Task item:
Please state how many lines of the data contain "nBits". The number by itself is enough.

Start of Block

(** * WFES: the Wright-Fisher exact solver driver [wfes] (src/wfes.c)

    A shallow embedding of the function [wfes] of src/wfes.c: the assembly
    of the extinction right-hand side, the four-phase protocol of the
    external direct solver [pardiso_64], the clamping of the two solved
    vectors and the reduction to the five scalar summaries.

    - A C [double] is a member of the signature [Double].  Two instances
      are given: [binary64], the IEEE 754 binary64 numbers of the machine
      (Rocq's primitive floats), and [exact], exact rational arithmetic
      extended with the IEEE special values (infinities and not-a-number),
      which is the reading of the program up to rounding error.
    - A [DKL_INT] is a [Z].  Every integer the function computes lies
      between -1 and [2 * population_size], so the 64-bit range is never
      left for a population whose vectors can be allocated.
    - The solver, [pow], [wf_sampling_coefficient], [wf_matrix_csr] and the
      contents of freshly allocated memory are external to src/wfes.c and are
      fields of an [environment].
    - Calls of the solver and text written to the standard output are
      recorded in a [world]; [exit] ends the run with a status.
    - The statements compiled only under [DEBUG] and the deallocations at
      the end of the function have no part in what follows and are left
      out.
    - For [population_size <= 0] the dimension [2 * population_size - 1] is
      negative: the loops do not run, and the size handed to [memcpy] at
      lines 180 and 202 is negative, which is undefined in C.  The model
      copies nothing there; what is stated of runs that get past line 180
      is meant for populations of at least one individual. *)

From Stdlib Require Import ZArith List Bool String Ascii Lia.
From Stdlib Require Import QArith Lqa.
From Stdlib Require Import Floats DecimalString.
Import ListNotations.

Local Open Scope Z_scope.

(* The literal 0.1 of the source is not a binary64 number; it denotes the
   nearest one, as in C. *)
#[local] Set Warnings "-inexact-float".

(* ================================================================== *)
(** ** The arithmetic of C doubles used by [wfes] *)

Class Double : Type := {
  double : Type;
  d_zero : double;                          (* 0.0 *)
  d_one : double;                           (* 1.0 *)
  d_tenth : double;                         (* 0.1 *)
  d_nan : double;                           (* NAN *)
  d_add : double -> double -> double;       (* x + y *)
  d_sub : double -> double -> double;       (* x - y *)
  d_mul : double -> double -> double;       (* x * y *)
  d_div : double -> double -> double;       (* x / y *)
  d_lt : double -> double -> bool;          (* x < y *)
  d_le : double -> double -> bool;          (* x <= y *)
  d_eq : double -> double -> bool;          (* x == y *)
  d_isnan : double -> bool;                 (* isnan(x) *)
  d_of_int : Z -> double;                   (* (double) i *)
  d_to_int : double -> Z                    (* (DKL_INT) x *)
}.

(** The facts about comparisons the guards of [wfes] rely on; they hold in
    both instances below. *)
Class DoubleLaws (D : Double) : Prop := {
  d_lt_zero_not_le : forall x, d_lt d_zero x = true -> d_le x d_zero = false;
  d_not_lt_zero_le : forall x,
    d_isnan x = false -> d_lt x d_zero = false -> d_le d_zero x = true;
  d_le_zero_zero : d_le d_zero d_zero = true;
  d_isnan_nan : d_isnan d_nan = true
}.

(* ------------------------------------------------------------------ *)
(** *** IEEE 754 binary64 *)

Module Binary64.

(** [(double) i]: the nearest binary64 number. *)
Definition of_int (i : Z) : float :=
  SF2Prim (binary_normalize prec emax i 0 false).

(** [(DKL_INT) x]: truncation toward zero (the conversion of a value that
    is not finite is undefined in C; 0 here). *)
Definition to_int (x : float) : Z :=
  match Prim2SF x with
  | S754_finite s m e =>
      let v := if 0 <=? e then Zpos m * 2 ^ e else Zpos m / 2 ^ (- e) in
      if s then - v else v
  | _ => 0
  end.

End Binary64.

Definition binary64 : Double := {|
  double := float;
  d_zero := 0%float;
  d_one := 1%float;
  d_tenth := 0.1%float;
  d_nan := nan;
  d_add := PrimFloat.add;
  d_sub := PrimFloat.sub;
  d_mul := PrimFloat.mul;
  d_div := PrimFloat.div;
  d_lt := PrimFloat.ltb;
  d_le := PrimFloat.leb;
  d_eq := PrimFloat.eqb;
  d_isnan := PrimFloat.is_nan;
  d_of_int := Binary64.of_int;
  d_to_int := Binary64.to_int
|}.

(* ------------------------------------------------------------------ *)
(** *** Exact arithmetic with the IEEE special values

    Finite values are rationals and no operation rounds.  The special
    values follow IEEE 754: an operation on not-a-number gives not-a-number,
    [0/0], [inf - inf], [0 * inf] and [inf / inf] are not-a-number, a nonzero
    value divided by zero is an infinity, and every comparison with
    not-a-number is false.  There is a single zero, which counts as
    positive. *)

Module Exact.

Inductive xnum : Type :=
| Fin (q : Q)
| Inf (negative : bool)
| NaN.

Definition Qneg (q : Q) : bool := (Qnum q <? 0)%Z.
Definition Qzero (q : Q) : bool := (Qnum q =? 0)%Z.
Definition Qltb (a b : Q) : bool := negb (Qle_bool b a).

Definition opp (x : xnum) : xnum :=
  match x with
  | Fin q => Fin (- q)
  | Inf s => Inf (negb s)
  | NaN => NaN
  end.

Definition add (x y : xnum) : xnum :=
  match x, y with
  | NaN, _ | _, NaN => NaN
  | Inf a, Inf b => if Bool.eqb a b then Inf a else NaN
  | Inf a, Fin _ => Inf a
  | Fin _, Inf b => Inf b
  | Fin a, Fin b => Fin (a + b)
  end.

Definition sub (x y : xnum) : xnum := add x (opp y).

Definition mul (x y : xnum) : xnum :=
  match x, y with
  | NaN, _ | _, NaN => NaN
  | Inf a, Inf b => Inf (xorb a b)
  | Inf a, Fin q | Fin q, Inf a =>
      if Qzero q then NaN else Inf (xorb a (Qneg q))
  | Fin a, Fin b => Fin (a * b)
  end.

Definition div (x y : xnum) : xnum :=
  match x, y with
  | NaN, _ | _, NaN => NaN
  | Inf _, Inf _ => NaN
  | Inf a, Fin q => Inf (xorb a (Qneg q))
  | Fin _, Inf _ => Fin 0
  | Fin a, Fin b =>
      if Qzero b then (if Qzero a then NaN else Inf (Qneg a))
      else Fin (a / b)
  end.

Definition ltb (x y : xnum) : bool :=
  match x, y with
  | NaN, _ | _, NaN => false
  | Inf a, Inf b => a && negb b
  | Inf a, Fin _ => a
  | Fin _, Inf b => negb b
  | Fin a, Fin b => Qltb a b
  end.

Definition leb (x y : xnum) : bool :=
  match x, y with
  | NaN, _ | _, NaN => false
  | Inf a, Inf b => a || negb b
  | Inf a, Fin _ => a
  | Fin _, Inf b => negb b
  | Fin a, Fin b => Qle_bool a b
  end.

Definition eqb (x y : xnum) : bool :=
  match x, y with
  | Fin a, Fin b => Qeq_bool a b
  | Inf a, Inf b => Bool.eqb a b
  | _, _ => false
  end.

End of Block
Start of Block

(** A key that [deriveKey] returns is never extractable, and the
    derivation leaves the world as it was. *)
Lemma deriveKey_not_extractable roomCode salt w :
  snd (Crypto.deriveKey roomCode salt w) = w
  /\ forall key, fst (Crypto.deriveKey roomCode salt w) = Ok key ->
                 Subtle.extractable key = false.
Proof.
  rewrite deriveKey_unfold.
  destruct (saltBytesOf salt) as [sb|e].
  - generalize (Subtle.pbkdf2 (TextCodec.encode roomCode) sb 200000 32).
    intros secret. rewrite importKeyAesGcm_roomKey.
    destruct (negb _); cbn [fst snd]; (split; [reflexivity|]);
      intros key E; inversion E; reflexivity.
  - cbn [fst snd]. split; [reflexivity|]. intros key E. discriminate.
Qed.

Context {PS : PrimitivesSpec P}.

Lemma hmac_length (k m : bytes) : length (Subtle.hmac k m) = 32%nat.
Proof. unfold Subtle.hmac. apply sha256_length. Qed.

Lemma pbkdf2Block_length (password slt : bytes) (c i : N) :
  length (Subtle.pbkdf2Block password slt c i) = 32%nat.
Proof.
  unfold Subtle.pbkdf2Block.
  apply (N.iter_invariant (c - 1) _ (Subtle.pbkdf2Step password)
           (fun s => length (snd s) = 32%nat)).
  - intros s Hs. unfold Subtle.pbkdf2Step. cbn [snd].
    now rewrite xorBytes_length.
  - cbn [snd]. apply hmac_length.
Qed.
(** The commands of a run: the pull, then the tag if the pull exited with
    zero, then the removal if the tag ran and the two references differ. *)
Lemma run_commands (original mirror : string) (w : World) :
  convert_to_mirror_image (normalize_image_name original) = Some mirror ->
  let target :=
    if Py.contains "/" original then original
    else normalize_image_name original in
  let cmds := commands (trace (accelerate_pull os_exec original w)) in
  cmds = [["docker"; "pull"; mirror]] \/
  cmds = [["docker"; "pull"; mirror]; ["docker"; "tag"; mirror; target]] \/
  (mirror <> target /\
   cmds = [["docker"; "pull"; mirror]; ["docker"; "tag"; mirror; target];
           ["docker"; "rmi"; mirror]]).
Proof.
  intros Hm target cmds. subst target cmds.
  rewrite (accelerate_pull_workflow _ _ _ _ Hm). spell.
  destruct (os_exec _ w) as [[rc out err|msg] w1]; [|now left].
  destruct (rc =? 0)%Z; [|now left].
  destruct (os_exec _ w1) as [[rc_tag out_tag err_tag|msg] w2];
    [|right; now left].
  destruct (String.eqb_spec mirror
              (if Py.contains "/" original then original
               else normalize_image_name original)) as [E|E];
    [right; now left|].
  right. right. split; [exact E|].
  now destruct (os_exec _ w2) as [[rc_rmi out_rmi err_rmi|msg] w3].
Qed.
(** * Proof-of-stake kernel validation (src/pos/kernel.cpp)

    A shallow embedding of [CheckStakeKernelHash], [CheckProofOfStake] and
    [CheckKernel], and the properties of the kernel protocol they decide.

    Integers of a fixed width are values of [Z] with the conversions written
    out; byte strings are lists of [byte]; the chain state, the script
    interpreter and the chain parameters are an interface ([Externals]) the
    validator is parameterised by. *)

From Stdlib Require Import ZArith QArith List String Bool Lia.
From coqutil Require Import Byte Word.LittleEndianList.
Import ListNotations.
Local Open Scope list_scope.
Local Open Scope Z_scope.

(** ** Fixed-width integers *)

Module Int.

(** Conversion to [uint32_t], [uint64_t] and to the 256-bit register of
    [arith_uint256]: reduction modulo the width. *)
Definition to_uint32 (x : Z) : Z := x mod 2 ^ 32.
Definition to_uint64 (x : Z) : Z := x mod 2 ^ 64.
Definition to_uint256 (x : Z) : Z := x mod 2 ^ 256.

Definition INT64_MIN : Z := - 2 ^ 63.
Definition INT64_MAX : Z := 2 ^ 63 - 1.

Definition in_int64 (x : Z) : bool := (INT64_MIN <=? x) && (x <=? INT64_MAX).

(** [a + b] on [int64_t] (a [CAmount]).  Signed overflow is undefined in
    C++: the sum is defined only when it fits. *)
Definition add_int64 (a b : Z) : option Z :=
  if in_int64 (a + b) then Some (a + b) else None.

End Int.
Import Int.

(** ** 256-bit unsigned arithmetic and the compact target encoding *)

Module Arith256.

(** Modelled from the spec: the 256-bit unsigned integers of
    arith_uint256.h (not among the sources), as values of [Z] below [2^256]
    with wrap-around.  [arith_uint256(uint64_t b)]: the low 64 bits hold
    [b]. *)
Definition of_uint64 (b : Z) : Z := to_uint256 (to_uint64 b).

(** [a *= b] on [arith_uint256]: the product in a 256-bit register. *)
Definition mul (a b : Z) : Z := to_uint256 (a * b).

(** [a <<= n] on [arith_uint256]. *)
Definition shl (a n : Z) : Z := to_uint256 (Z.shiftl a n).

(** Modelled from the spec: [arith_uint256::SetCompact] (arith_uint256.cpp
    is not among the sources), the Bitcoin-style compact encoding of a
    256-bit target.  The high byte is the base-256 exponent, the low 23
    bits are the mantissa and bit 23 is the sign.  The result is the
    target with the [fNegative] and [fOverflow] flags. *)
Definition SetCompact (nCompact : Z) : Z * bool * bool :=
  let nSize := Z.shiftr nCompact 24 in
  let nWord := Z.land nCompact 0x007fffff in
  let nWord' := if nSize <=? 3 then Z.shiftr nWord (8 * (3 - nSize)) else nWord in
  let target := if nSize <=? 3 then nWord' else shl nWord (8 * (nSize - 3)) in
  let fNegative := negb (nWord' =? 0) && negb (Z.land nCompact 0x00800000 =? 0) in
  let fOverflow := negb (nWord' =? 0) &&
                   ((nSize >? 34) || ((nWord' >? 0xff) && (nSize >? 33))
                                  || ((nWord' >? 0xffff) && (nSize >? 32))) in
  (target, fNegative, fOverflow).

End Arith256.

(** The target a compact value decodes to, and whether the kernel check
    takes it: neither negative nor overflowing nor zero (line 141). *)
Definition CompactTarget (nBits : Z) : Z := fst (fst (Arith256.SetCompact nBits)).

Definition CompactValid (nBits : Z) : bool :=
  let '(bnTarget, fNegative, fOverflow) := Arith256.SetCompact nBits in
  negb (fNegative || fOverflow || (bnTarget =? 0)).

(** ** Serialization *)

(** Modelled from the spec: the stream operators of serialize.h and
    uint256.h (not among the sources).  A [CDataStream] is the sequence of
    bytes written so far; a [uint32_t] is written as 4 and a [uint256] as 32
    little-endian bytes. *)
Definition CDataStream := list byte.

End of Block

Solution to the exercise:
3